Provided information below:
(* ===== verification/Network.v ===== *)
(** * The network manager ([src/src/nm.h], [src/src/nm.cc])

    Posting of request lists, synchronously and asynchronously, the polling of
    completions, single reads and writes, and the UDP calls to the memory nodes.

    Requests take effect when they are posted, so every completion a wait can
    still see is already in the queue: a wait needs at most one round per queued
    completion, which is the fuel its loop is given. *)

From S2P Require Import Prelude Mem KvUtils HashTable ServerMM Server Rdma ClientState.

Section network.
Context {F : Fabric}.

(** ** Accessors ([nm.h]) *)

Definition get_one_server_id (hint : Z) : M Sys Z :=
  s ← get;
  if Nm.num_server_ (nm s) =? 0 then stopm Undefined
  else mret (hint mod Nm.num_server_ (nm s)).
Definition get_server_rkey (server_id : Z) : M Sys Z :=
  s ← get;
  i ← of_option (Nm.mr_info_list_ (nm s) !! Z.to_nat (u8 server_id));
  mret (rkey i).
Definition get_server_id : M Sys Z := gets (λ s, Nm.server_id_ (nm s)).
Definition get_num_servers : M Sys Z := gets (λ s, Nm.num_server_ (nm s)).

(** ** UDP *)

(** The verbs side of a connection, which allocation calls do not use. *)
Definition no_qp : KVMsg → QpInfo := λ _, mkQpInfo 0 0 0 [] 0.

(** A datagram sent to a node is received and served by the node's loop, and
    what the node sends back is put in the inbox. *)
Definition nm_send_udp_msg_to_server (k : KVMsg) (server_id : Z) : M Sys Z := λ s,
  match servers s !! server_id with
  | None => Done (-1) s
  | Some srv =>
      match Srv.serve no_qp (Srv.Datagram k (Nm.server_id_ (nm s)))
                      (srv <| Srv.sent := [] |>) with
      | Done _ srv' =>
          Done 0 (s <| servers ::= <[server_id := srv']> |>
                    <| udp_inbox ::= λ q, q ++ (fst <$> Srv.sent srv') |>)
      | Stopped _ _ => Done 0 s        (** the node stopped: no answer *)
      end
  end.

(** [recvfrom] blocks while there is nothing to read. *)
Definition nm_recv_udp_msg : M Sys KVMsg := λ s,
  match udp_inbox s with
  | [] => Stopped Diverges s
  | k :: q => Done k (s <| udp_inbox := q |>)
  end.

(** ** Posting *)

Definition post_send (sid : Z) (wrs : list ibv_send_wr) : M Sys unit :=
  modify (λ s, s <| wld ::= ibv_post_send sid wrs |>).
Definition poll_cq (n : Z) : M Sys (list ibv_wc) := λ s,
  let '(wcs, w) := ibv_poll_cq n (wld s) in Done wcs (s <| wld := w |>).

Definition count_rtt (ls : list IbvSrList) : M Sys unit :=
  forM ls (λ l, set_nm (λ n, n <| Nm.rtt_ ::= λ r, u64 (r + num_sr l) |>)).

(** Requests of each node merged, with the identifier to wait for. *)
Definition merge_groups (ls : list IbvSrList) : M Sys (list (Z * (list ibv_send_wr * Z))) :=
  of_option (mapM (λ '(sid, g), m ← ib_merge_sr_lists g; Some (sid, m)) (group_by_server ls)).

Definition is_all_complete (m : gmap Z bool) : bool :=
  forallb (λ '(_, b), b) (map_to_list m).

(** [do { ibv_poll_cq(...) ... } while (!is_all_complete(...))] *)
Fixpoint poll_until (fuel : nat) (num_wc : Z) (comp : gmap Z bool) : M Sys unit :=
  match fuel with
  | O => stopm Diverges
  | S fuel' =>
      wcs ← poll_cq num_wc;
      let comp := fold_left (λ c wc, <[wc_wr_id wc := true]> c) wcs comp in
      if is_all_complete comp then skip else poll_until fuel' num_wc comp
  end.

Definition pending : M Sys nat := gets (λ s, length (cq (wld s))).

Definition rdma_post_sr_lists_sync (sr_lists : list IbvSrList) : M Sys Z :=
  count_rtt sr_lists ;;
  groups ← merge_groups sr_lists;
  let comp_wrid_map :=
    list_to_map ((λ '(_, (_, last_wr_id)), (last_wr_id, false)) <$> groups) in
  forM groups (λ '(sid, (wrs, _)), post_send sid wrs) ;;
  n ← pending;
  poll_until (S n) (Z.of_nat (length groups)) comp_wrid_map ;;
  mret 0.

Definition rdma_post_sr_lists_sync_unsignaled (sr_lists : list IbvSrList) : M Sys Z :=
  count_rtt sr_lists ;;
  forM (group_by_server sr_lists)
       (λ '(sid, g), post_send sid (ib_merge_sr_lists_unsignaled g)) ;;
  mret 0.

Definition rdma_post_sr_lists_async_unsignaled (sr_lists : list IbvSrList) : M Sys Z :=
  count_rtt sr_lists ;;
  forM (group_by_server sr_lists)
       (λ '(sid, g), post_send sid (ib_merge_sr_lists_unsignaled g)) ;;
  mret 0.

(** Returns the map of identifiers to wait for, added to [wait]. *)
Definition rdma_post_sr_lists_async (sr_lists : list IbvSrList)
    (wait : gmap Z (option ibv_wc)) : M Sys (gmap Z (option ibv_wc)) :=
  count_rtt sr_lists ;;
  groups ← merge_groups sr_lists;
  let wait := fold_left (λ w '(_, (_, last_wr_id)), <[last_wr_id := None]> w) groups wait in
  forM groups (λ '(sid, (wrs, _)), post_send sid wrs) ;;
  mret wait.

(** The batch variants flatten the batch and then do the same. *)
Definition rdma_post_sr_list_batch_sync (batch : list (list IbvSrList)) : M Sys Z :=
  count_rtt (concat batch) ;;
  groups ← merge_groups (concat batch);
  let comp_wrid_map :=
    list_to_map ((λ '(_, (_, last_wr_id)), (last_wr_id, false)) <$> groups) in
  forM groups (λ '(sid, (wrs, _)), post_send sid wrs) ;;
  n ← pending;
  poll_until (S n) (Z.of_nat (length groups)) comp_wrid_map ;;
  mret 0.

Definition rdma_post_sr_list_batch_async (batch : list (list IbvSrList))
    (wait : gmap Z (option ibv_wc)) : M Sys (gmap Z (option ibv_wc)) :=
  count_rtt (concat batch) ;;
  groups ← merge_groups (concat batch);
  let wait := fold_left (λ w '(_, (_, last_wr_id)), <[last_wr_id := None]> w) groups wait in
  forM groups (λ '(sid, (wrs, _)), post_send sid wrs) ;;
  mret wait.

(** ** Completions *)

(** [wrid_wc_map_.insert] keeps an entry that is already there. *)
Definition record_wc (m : gmap Z ibv_wc) (wc : ibv_wc) : gmap Z ibv_wc :=
  match m !! wc_wr_id wc with Some _ => m | None => <[wc_wr_id wc := wc]> m end.

(** One round of the loop of the polling thread, and of the polling fiber. *)
Definition nm_thread_polling : M Sys unit :=
  wcs ← poll_cq 1024;
  set_nm (λ n, n <| Nm.wrid_wc_map_ ::= λ m, fold_left record_wc wcs m |>).
Definition nm_fiber_polling : M Sys unit :=
  wcs ← poll_cq 5;
  set_nm (λ n, n <| Nm.wrid_wc_map_ ::= λ m, fold_left record_wc wcs m |>).

(** Completions that arrived are moved from the shared map to [wait]. *)
Definition nm_check_completion (wait : gmap Z (option ibv_wc))
    : M Sys (gmap Z (option ibv_wc)) := λ s,
  let m := Nm.wrid_wc_map_ (nm s) in
  let wait' := map_imap (λ wrid v, match m !! wrid with
                                   | Some wc => Some (Some wc)
                                   | None => Some v
                                   end) wait in
  Done wait' (s <| nm ::= λ n, n <| Nm.wrid_wc_map_ := filter (λ p, wait !! p.1 = None) m |> |>).

(** The waiting loop; between two tests the polling thread makes a round. *)
Fixpoint wait_loop (fuel : nat) (wait : gmap Z (option ibv_wc)) : M Sys unit :=
  if ib_is_all_wrid_finished wait then skip
  else
    match fuel with
    | O => stopm Diverges
    | S fuel' =>
        nm_thread_polling ;;
        wait' ← nm_check_completion wait;
        wait_loop fuel' wait'
    end.

Definition nm_poll_completion_sync (wait : gmap Z (option ibv_wc)) : M Sys Z :=
  n ← pending; wait_loop (S n) wait ;; mret 0.

(** ** Single requests *)

(** [while (num_polled == 0)]: with nothing queued it spins for ever. *)
Definition rdma_poll_one_completion : M Sys ibv_wc :=
  wcs ← poll_cq 1;
  match wcs with wc :: _ => mret wc | [] => stopm Diverges end.

Definition rdma_post_send_batch_async (server_id : Z) (wrs : list ibv_send_wr) : M Sys Z :=
  post_send server_id wrs ;; mret 0.
Definition rdma_post_send_batch_sync (server_id : Z) (wrs : list ibv_send_wr) : M Sys Z :=
  post_send server_id wrs ;; _ ← rdma_poll_one_completion; mret 0.

Definition nm_rdma_read_from_sid (local_addr local_lkey size remote_addr remote_rkey server_id : Z)
    : M Sys Z :=
  _ ← rdma_post_send_batch_async server_id
        [mkWr 101 (Sge local_addr size local_lkey) IBV_WR_RDMA_READ true
              remote_addr remote_rkey 0 0];
  _ ← rdma_poll_one_completion; mret 0.

Definition nm_rdma_write_to_sid (local_addr local_lkey size remote_addr remote_rkey server_id : Z)
    : M Sys Z :=
  _ ← rdma_post_send_batch_async server_id
        [mkWr 101 (Sge local_addr size local_lkey) IBV_WR_RDMA_WRITE true
              remote_addr remote_rkey 0 0];
  _ ← rdma_poll_one_completion; mret 0.

(** [data] is the bytes of the object sent inline. *)
Definition nm_rdma_write_inl_to_sid (data : list Z) (remote_addr remote_rkey server_id : Z)
    : M Sys Z :=
  _ ← rdma_post_send_batch_async server_id
        [mkWr 100 (SgeInline data) IBV_WR_RDMA_WRITE true remote_addr remote_rkey 0 0];
  _ ← rdma_poll_one_completion; mret 0.

Definition nm_rdma_read_from_sid_sync
    (local_addr local_lkey size remote_addr remote_rkey server_id : Z) : M Sys Z :=
  _ ← rdma_post_send_batch_async server_id
        [mkWr 1 (Sge local_addr size local_lkey) IBV_WR_RDMA_READ true
              remote_addr remote_rkey 0 0];
  _ ← nm_poll_completion_sync {[1 := None]}; mret 0.

Definition nm_rdma_write_inl_to_sid_sync (data : list Z)
    (remote_addr remote_rkey server_id : Z) : M Sys Z :=
  _ ← rdma_post_send_batch_async server_id
        [mkWr 0 (SgeInline data) IBV_WR_RDMA_WRITE true remote_addr remote_rkey 0 0];
  _ ← nm_poll_completion_sync {[0 := None]}; mret 0.

(** ** Client-side waits ([client.h], [client.cc]) *)

Definition poll_completion (wait : gmap Z (option ibv_wc)) : M Sys Z :=
  n ← pending; wait_loop (S n) wait ;; mret 0.

Definition post_sr_lists_unsignaled (sr_lists : list IbvSrList) : M Sys Z :=
  rdma_post_sr_lists_async_unsignaled sr_lists.

Definition post_sr_lists_and_yield_wait (sr_lists : list IbvSrList) : M Sys Z :=
  wait ← rdma_post_sr_lists_async sr_lists ∅; poll_completion wait.

Definition post_sr_list_batch_and_yield_wait (batch : list (list IbvSrList)) : M Sys Z :=
  wait ← rdma_post_sr_list_batch_async batch ∅; poll_completion wait.

(** ** Frames: the network manager touches the fabric, its own records, the
    nodes and the inbox only. *)

Definition client_side (s : Sys) : Cmm.t * Cl.t * KVReqCtx := (mm s, cl s, ctx s).

Lemma poll_cq_keeps n : keeps client_side (poll_cq n).
Proof. intros s. unfold poll_cq. by destruct (ibv_poll_cq n (wld s)). Qed.
Lemma send_udp_keeps k sid : keeps client_side (nm_send_udp_msg_to_server k sid).
Proof. intros s. unfold nm_send_udp_msg_to_server. destruct (servers s !! sid); [|done]. by destruct (Srv.serve _ _ _). Qed.
Lemma recv_udp_keeps : keeps client_side nm_recv_udp_msg.
Proof. intros s. unfold nm_recv_udp_msg. by destruct (udp_inbox s). Qed.
Lemma post_send_keeps sid wrs : keeps client_side (post_send sid wrs).
Proof. unfold post_send. auto with frame. Qed.
Lemma check_completion_keeps w : keeps client_side (nm_check_completion w).
Proof. done. Qed.
Lemma wait_loop_keeps fuel w : keeps client_side (wait_loop fuel w).
Proof.
  revert w. induction fuel as [|fuel IH]; intros w; cbn [wait_loop];
    unfold nm_thread_polling; solve_keeps; auto using poll_cq_keeps, check_completion_keeps.
Qed.
Lemma poll_one_keeps : keeps client_side rdma_poll_one_completion.
Proof. unfold rdma_poll_one_completion. solve_keeps; apply poll_cq_keeps. Qed.
Hint Resolve poll_cq_keeps send_udp_keeps recv_udp_keeps post_send_keeps
  check_completion_keeps wait_loop_keeps poll_one_keeps : frame.
Lemma write_inl_keeps d a rk sid : keeps client_side (nm_rdma_write_inl_to_sid d a rk sid).
Proof. unfold nm_rdma_write_inl_to_sid, rdma_post_send_batch_async. solve_keeps. Qed.
Lemma write_inl_sync_keeps d a rk sid :
  keeps client_side (nm_rdma_write_inl_to_sid_sync d a rk sid).
Proof.
  unfold nm_rdma_write_inl_to_sid_sync, rdma_post_send_batch_async,
    nm_poll_completion_sync, pending. solve_keeps.
Qed.
End network.

#[export] Hint Resolve poll_cq_keeps send_udp_keeps recv_udp_keeps post_send_keeps
  check_completion_keeps wait_loop_keeps poll_one_keeps write_inl_keeps
  write_inl_sync_keeps : frame.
End of Provided information.
▸ Instructions to follow
Look through the data and gather every line with the string "that" in it.

▸ Expected output
(** [wrid_wc_map_.insert] keeps an entry that is already there. *)
(** Completions that arrived are moved from the shared map to [wait]. *)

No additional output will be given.